Task directions ▸
Below is a listing. Set down exactly the lines from the one containing "admissible initial_gas MAX_BLOBS_PER_BLOCK" through the one containing "pose proof (λ", both ends included, and leave out the rest.

Data in this exercise ▸
(* ===== verification/OpValidate.v ===== *)
(** * Validation of transactions on the OP stack

    [OpTransactionValidator] ([optimism/node/src/txpool.rs]): the validator of the sequencer's
    pool.  It wraps that of Ethereum, refuses blob transactions, and requires that the sender can
    also pay the L1 fee, which it computes with the parameters of the last block it has seen. *)

From stdpp Require Import prelude gmap list strings.
From S2P Require Import Prelude.
From S2P Require Import Ord.
From S2P Require Import Identifier.
From S2P Require Import PoolTx.
From S2P Require Import Forks.
From S2P Require Import Header.
From S2P Require Import Errors.
From S2P Require Import BlobStore.
From S2P Require Import Transaction.
From S2P Require Import TxPool.
From S2P Require Import Inner.
From S2P Require Import Validate.
From S2P Require Import InnerOps.
From S2P Require Import InnerSteps.
From S2P Require Import ValidateSteps.
From S2P Require Import PayloadValidator.
From S2P Require Import Revm.
From S2P Require Import L1Info.

Record OpL1BlockInfo := mkOpL1BlockInfo { ob_l1_block_info : L1BlockInfo; ob_timestamp : Z }.
Definition OpL1BlockInfo_default : OpL1BlockInfo := mkOpL1BlockInfo L1BlockInfo_default 0.
Record OpTransactionValidator := mkOpValidator { ov_inner : EthTransactionValidatorInner; ov_block_info : OpL1BlockInfo }.
Definition with_block_info (inner : EthTransactionValidatorInner) (info : OpL1BlockInfo) : OpTransactionValidator :=
  mkOpValidator inner info.

(** ** Following the chain *)
Definition update_l1_block_info (block : Block) (v : OpTransactionValidator) : OpTransactionValidator :=
  let info := match extract_l1_info block with inr info => info | inl _ => ob_l1_block_info (ov_block_info v) end in
  mkOpValidator (ov_inner v) (mkOpL1BlockInfo info (h_timestamp (blk_header block))).
(** [latest] is the latest block of the node; [None] stands for an error or none. *)
Definition OpValidator_new (inner : EthTransactionValidatorInner) (latest : option Block) : OpTransactionValidator :=
  let this := with_block_info inner OpL1BlockInfo_default in
  match latest with
  | Some block =>
    if h_number (blk_header block) =? 0
    then mkOpValidator inner (mkOpL1BlockInfo L1BlockInfo_default (h_timestamp (blk_header block)))
    else update_l1_block_info block this
  | None => this
  end.
Definition op_on_new_head_block (block : Block) (v : OpTransactionValidator) : OpTransactionValidator :=
  update_l1_block_info block
    (mkOpValidator (on_new_head_block (h_timestamp (blk_header block)) (ov_inner v)) (ov_block_info v)).

(** ** Validation *)
Section validator.
Context {S : Type} {BS : BlobStore S} `{EvmState} `{L1Fees}.
Context (initial_gas : Validate.SpecId → list Z → bool → AccessList → Z → Z).
Context (kzg_ok : list Z → Sidecar → bool) (MAX_BLOBS_PER_BLOCK : Z).
Notation eth_validate := (validate_one initial_gas kzg_ok MAX_BLOBS_PER_BLOCK).
Implicit Types (v : OpTransactionValidator) (tx : EthPooledTransaction).

(** The L1 fee of a transaction, as validation computes it. *)
Definition l1_fee v tx : EngineTypes.BlockExecutionError + Z :=
  l1_tx_data_fee (ob_l1_block_info (ov_block_info v)) (vs_hardforks (v_chain_spec (ov_inner v))) (ob_timestamp (ov_block_info v))
    (encode_enveloped (ep_transaction tx)) false.
Definition op_validate_one v (latest_account : Address → option (option Account)) (store : S) (origin : TransactionOrigin) tx
  : TransactionValidationOutcome :=
  if tx_is_eip4844 (pool_view tx) then OutcomeInvalid (pool_view tx) (Consensus TxTypeNotSupported)
  else
    match eth_validate (ov_inner v) latest_account store origin tx with
    | OutcomeValid balance state_nonce valid_tx propagate =>
      match l1_fee v tx with
      | inl _ => OutcomeError (tx_hash (Inner.valid_tx valid_tx))
      | inr cost_addition =>
        let cost := sat_add_u256 (tx_cost (Inner.valid_tx valid_tx)) cost_addition in
        if balance <? cost
        then OutcomeInvalid (Inner.valid_tx valid_tx) (Consensus (InsufficientFunds balance cost))
        else OutcomeValid balance state_nonce valid_tx propagate
      end
    | outcome => outcome
    end.
Definition op_validate_all v (latest_account : Address → option (option Account)) (store : S)
  (txs : list (TransactionOrigin * EthPooledTransaction)) : list TransactionValidationOutcome :=
  (λ e, op_validate_one v latest_account store e.1 e.2) <$> txs.

(** ** Theorems *)

(** C19. What the validator of the sequencer accepts: exactly the transactions that are admissible
    by the rules of Ethereum, are not blob transactions and whose sender has no code, a nonce
    not above the transaction's and a balance that covers the cost together with the L1 fee,
    while a fork of the OP stack is active; the sum saturates at the largest number. *)
Theorem op_validate_one_valid v latest_account store origin tx bal n w prop :
  op_validate_one v latest_account store origin tx = OutcomeValid bal n w prop ↔
  admissible initial_gas MAX_BLOBS_PER_BLOCK (ov_inner v) origin tx ∧ tx_is_eip4844 (pool_view tx) = false ∧
  ∃ maybe fee, latest_account (ec_signer (ep_transaction tx)) = Some maybe ∧ l1_fee v tx = inr fee ∧
    let a := default Account_default maybe in
    acc_bytecode_hash a = None ∧ acc_nonce a ≤ Tx.nonce (ec_transaction (ep_transaction tx)) ∧ ep_cost tx ≤ acc_balance a ∧
    Z.min (ep_cost tx + fee) (U256 - 1) ≤ acc_balance a ∧
    bal = acc_balance a ∧ n = acc_nonce a ∧ w = ValidTransaction_new (pool_view tx) None ∧ prop = propagates (ov_inner v) origin.
Proof.
  unfold op_validate_one. destruct (tx_is_eip4844 (pool_view tx)) eqn:Eb; [naive_solver|].
  pose proof (λ bal n w prop, validate_one_spec initial_gas kzg_ok MAX_BLOBS_PER_BLOCK (ov_inner v) latest_account store origin tx bal n w prop) as Hs.
  assert (Hside : ∀ d, sidecar_rule kzg_ok store tx d ↔ d = None).
  { intros d. rewrite <-check_sidecar_spec. unfold check_sidecar. rewrite Eb. naive_solver. }
  destruct (eth_validate _ _ _ _ _) as [bal' n' w' prop'|p err|hash].
  - destruct (proj1 (Hs _ _ _ _) eq_refl) as (Hadm & maybe & d & Hacc & Hcode & Hn & Hc & Hd & -> & -> & -> & ->).
    apply Hside in Hd as ->. rewrite valid_tx_new. change (tx_cost (pool_view tx)) with (ep_cost tx). unfold sat_add_u256.
    destruct (l1_fee v tx) as [e|fee]; [naive_solver|].
    destruct (Z.ltb_spec (acc_balance (default Account_default maybe)) (Z.min (ep_cost tx + fee) (U256 - 1))) as [Hlt|Hle].
    + split; [done|]. intros (_ & _ & maybe' & fee' & Hacc' & [= <-] & _ & _ & _ & Hle & _). rewrite Hacc in Hacc'. injection Hacc' as <-. lia.
    + split.
      * intros [= <- <- <- <-]. split_and!; [done..|]. by exists maybe, fee.
      * intros (_ & _ & maybe' & fee' & Hacc' & _ & _ & _ & _ & _ & -> & -> & -> & ->). rewrite Hacc in Hacc'. by injection Hacc' as <-.
  - split; [done|]. intros (Hadm & _ & maybe & fee & Hacc & _ & Hcode & Hn & Hc & _ & -> & -> & -> & ->).
    assert (Hbad : OutcomeInvalid p err = OutcomeValid (acc_balance (default Account_default maybe)) (acc_nonce (default Account_default maybe))
      (ValidTransaction_new (pool_view tx) None) (propagates (ov_inner v) origin)); [|done]. apply Hs. split; [done|]. exists maybe, None. pose proof (proj2 (Hside None) eq_refl). by split_and!.
  - split; [done|]. intros (Hadm & _ & maybe & fee & Hacc & _ & Hcode & Hn & Hc & _ & -> & -> & -> & ->).
    assert (Hbad : OutcomeError hash = OutcomeValid (acc_balance (default Account_default maybe)) (acc_nonce (default Account_default maybe))
      (ValidTransaction_new (pool_view tx) None) (propagates (ov_inner v) origin)); [|done]. apply Hs. split; [done|]. exists maybe, None. pose proof (proj2 (Hside None) eq_refl). by split_and!.
Qed.
End validator.

(** The parameters the validator uses are those of the last block that carries any, and the
    time is that of the last block. *)
Lemma op_tracked_l1_info blocks v :
  let v' := foldl (λ v b, op_on_new_head_block b v) v blocks in
  ob_l1_block_info (ov_block_info v') =
    default (ob_l1_block_info (ov_block_info v)) (last (omap (λ b, match extract_l1_info b with inr i => Some i | inl _ => None end) blocks)) ∧
  ob_timestamp (ov_block_info v') = default (ob_timestamp (ov_block_info v)) ((λ b, h_timestamp (blk_header b)) <$> last blocks).
Proof.
  induction blocks as [|b blocks IH] using rev_ind; [done|]. simpl in *. rewrite foldl_app, omap_app, last_snoc. simpl.
  destruct IH as [IH _]. split; [|done]. destruct (extract_l1_info b) as [e|i]; simpl; [by rewrite app_nil_r|by rewrite last_snoc].
Qed.

(** Before the transition to Regolith by time every transaction is refused: Bedrock is a fork by
    block number, and a fork by block number is never active at a time. *)
Lemma bedrock_fee_refused `{EvmState} `{L1Fees} info forks timestamp input block :
  hf_fork "Bedrock" forks = Forks.Block block →
  (∀ fork, fork ∈ ["Fjord"; "Ecotone"; "Regolith"]%string → is_fork_active_at_timestamp fork timestamp forks = false) →
  l1_tx_data_fee info forks timestamp input false = inl (EngineTypes.into forks_inactive).
Proof.
  intros Hb Hf. unfold l1_tx_data_fee. rewrite !Hf by set_solver. unfold is_fork_active_at_timestamp at 1. by rewrite Hb.
Qed.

Your solution ▸
  admissible initial_gas MAX_BLOBS_PER_BLOCK (ov_inner v) origin tx ∧ tx_is_eip4844 (pool_view tx) = false ∧
  ∃ maybe fee, latest_account (ec_signer (ep_transaction tx)) = Some maybe ∧ l1_fee v tx = inr fee ∧
    let a := default Account_default maybe in
    acc_bytecode_hash a = None ∧ acc_nonce a ≤ Tx.nonce (ec_transaction (ep_transaction tx)) ∧ ep_cost tx ≤ acc_balance a ∧
    Z.min (ep_cost tx + fee) (U256 - 1) ≤ acc_balance a ∧
    bal = acc_balance a ∧ n = acc_nonce a ∧ w = ValidTransaction_new (pool_view tx) None ∧ prop = propagates (ov_inner v) origin.
Proof.
  unfold op_validate_one. destruct (tx_is_eip4844 (pool_view tx)) eqn:Eb; [naive_solver|].
  pose proof (λ bal n w prop, validate_one_spec initial_gas kzg_ok MAX_BLOBS_PER_BLOCK (ov_inner v) latest_account store origin tx bal n w prop) as Hs.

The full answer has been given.